Saved entries:
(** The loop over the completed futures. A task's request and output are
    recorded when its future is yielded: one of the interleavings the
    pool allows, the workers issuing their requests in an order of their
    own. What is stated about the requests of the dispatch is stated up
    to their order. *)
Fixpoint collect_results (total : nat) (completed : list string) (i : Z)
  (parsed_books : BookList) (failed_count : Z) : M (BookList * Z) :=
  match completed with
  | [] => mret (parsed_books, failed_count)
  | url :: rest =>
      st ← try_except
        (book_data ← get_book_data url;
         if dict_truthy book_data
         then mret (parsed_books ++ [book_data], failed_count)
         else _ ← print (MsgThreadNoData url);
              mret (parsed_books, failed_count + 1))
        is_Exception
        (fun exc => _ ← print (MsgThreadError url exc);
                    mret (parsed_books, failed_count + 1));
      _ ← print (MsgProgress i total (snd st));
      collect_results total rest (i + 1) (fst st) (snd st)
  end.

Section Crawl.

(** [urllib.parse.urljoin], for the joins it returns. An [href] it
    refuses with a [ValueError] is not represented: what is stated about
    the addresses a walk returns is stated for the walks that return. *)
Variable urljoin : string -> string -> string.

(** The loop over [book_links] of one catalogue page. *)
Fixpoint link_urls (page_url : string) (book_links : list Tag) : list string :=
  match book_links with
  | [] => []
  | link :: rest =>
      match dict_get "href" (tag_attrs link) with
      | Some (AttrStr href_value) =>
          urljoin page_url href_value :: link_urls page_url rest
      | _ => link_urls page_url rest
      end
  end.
...
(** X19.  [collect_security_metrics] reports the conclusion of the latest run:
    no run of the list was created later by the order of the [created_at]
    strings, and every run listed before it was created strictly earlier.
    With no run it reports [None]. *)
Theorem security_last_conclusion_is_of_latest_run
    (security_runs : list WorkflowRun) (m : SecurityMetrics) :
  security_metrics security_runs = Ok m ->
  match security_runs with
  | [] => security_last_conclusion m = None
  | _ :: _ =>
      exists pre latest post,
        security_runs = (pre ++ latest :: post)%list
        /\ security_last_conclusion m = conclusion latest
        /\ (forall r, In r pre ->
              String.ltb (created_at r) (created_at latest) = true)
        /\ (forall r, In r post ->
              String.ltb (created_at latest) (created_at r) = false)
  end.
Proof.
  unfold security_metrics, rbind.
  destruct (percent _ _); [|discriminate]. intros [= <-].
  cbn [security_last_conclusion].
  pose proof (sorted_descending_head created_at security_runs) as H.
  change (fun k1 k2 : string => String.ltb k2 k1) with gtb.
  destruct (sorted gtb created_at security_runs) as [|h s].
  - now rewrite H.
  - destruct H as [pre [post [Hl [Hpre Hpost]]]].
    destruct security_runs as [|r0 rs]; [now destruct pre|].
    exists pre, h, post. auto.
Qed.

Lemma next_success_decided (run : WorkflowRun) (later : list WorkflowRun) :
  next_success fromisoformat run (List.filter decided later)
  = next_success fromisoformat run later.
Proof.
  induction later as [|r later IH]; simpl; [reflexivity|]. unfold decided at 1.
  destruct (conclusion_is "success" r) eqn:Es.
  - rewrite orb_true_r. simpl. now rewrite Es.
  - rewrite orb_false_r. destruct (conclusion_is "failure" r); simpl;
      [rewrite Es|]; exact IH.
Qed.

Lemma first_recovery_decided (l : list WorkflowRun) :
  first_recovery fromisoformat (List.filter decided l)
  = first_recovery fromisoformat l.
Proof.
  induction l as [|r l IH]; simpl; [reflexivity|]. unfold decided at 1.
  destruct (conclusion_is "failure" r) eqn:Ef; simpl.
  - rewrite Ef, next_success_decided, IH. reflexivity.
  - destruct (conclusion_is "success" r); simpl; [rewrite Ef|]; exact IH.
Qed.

WHAT IS EXPECTED: The answer must be the number of lines in the records where the string "Fixpoint" is found, stated alone.

RESPONSE TO THE EXERCISE: 2